Bacchus Grant from Raleigh, NC

Jonathan Zittrain made a good point but he also should realize how things work with jailbreaking. I dont believe that he fully understands what it is. Although you are opening the device up for more possibilities there are things that you are not able to do after a jailbreak. One being run on Verizon's network.

Nov. 09 2010 05:18 PM
Terrence Moore from Silver Spring, MD

Jonathan Zittrain of Harvard’s Berkman Center for Internet & Society sounds clueless. People aren't jailbreaking their phone to run on Verizon's network because they'd need a different chip. They jailbreak to tether or create a wifi spot or to use flash or use a rogue app. Even with T-mobile there would be issues with using data in a jailbroken iphone. He's just completely clueless, yet OTM never challenged him on anything he said.

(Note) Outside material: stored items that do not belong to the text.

Lemma wire_other_fields (w w' : World) :
  _q (self w') = _q (self w) -> effects w' = effects w ->
  wire env P w0 w -> wire env P w0 w'.
Proof.
  unfold wire, sent. intros -> ->. auto.
Qed.

Lemma run_op_wire (o : op) (w w' : World) :
  (forall item, o = Call_put item -> is_message item -> P (frame env item)) ->
  run_op env o w = Some w' -> wire env P w0 w -> wire env P w0 w'.
Proof.
  intros Hp H.
  assert (T : forall a b c : World,
             (wire env P w0 a -> wire env P w0 b) ->
             (wire env P w0 b -> wire env P w0 c) ->
             wire env P w0 a -> wire env P w0 c) by auto.
  destruct o; cbn in H.
  - injection H as <-. apply maintains_wire_connect.
  - injection H as <-. apply maintains_wire_stop.
  - injection H as <-. apply maintains_wire_reconnect.
  - injection H as <-. apply wire_other_fields; reflexivity.
  - injection H as <-. apply maintains_wire_listen.
  - injection H as <-. apply maintains_wire_put. apply Hp. reflexivity.
  - injection H as <-. apply maintains_wire_write.
  - destruct (read env accept_ok recvs w) as [r|] eqn:E; [|discriminate].
    injection H as <-.
    refine (@relates_read (fun w w' => wire env P w0 w -> wire env P w0 w')
              _ _ _ _ _ _ _ accept_ok recvs w r E).
    + auto.
    + exact T.
    + apply maintains_wire_handle_line.
    + intros w1 v. cbv beta. apply wire_other_fields; reflexivity.
    + intros w1 v. cbv beta. apply wire_other_fields; reflexivity.
    + apply maintains_wire_reconnect.
    + apply maintains_wire_accept.
  - injection H as <-.
    refine (@relates_fire (fun w w' => wire env P w0 w -> wire env P w0 w')
              _ _ _ _ _ h fd r w).
    + auto.
    + exact T.
    + intros w1 f. cbv beta. apply wire_other_fields; reflexivity.
    + apply maintains_wire_connect.
    + apply maintains_wire__connect.
Qed.

Lemma run_ops_wire (os : list op) (w w' : World) :
  (forall item, In (Call_put item) os -> is_message item -> P (frame env item)) ->
  run_ops env os w = Some w' -> wire env P w0 w -> wire env P w0 w'.
Proof.
  revert w. induction os as [|o os IH]; intros w Hp H W; cbn in H.
  - injection H as <-. exact W.
  - destruct (run_op env o w) as [w1|] eqn:E; [|discriminate].
    apply (IH w1); [intros item I; apply Hp; right; exact I | exact H |].
    eapply run_op_wire; [|exact E | exact W].
    intros item -> M. apply Hp; [left; reflexivity | exact M].
Qed.

End Wire.

(** X2: whatever entries run, in whatever order, every string in the queue
    at the end, and every string handed to [sendall] on the way, was in the
    queue at the start or is the frame [put] made of a message handed to it in
    the run, the serialization of that one message followed by the separator.
    Each [sendall] is handed the encoding of exactly one of them: [put] is the
    only method that adds to the queue, and [write] the only one that sends,
    and it sends queue entries whole. *)
Theorem sendall_gets_queued_frames (os : list op) (w w' : World) :
  run_ops env os w = Some w' ->
  Forall (queued_in env os w) (_q (self w')) /\
  exists fs,
    sent w' = sent w ++ map (utf8_encode env) fs /\
    Forall (queued_in env os w) fs.
Proof.
  intros H. apply (@run_ops_wire (queued_in env os w) w os w w').
  - intros item I M. right. exists item. auto.
  - exact H.
  - split.
    + apply Forall_forall. intros f I. left. exact I.
    + exists []. rewrite app_nil_r. auto.
Qed.

(** *** The handshake flag *)


Ltac flag_leaf :=
  let w := fresh "w" in
  let H := fresh "H" in
  intros w H; unfold handshake_done, cancel_timeout in *; cbn;
  try match goal with |- context [match ?h with Some _ => _ | None => _ end] =>
        destruct h end;
  cbn; first [exact H | reflexivity].

Lemma maintains_flag_reconnect : maintains handshake_done reconnect.
Proof. unfold reconnect. maintain flag_leaf. Qed.

Lemma maintains_flag_stop : maintains handshake_done stop.
Proof. unfold stop, cancel_reconnect_timeout. maintain flag_leaf. Qed.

I guess the lesson here is that OTM doesn't fact check their own stories.

Aug. 12 2010 06:31 PM
Alan from Seattle

Maybe Mr. Zittrain should listen to the "This American Life" segment on the myth of the company started in a garage. Or read the "Fast Company" article on corporate creation myths.

Aug. 05 2010 04:53 PM
Alan from Seattle

1. Without some serious hardware skills, the iPhone cannot be hacked or "unlocked" to run on the Verizon network. The wireless signaling used by the iPhone (GSM) is not compatible with Verizon's CDMA (I think) network. You could hack an iPhone and unlock it to work with T Mobile's network.

2. Apple is not trying to create a "squeaky clean" environment and Steve Jobs does not personally approve or reject each app for the App Store.

Last weekend, I pointed someone to a few apps for finding strip clubs. Yes, there are apps for that.

Apple gets about 15000 apps submitted for review each week. An individual reviews the app based on Apple's guidelines and makes the accept/reject decision depending on whether he/she thinks it meets the guidelines. Steve Jobs usually does not make that decision.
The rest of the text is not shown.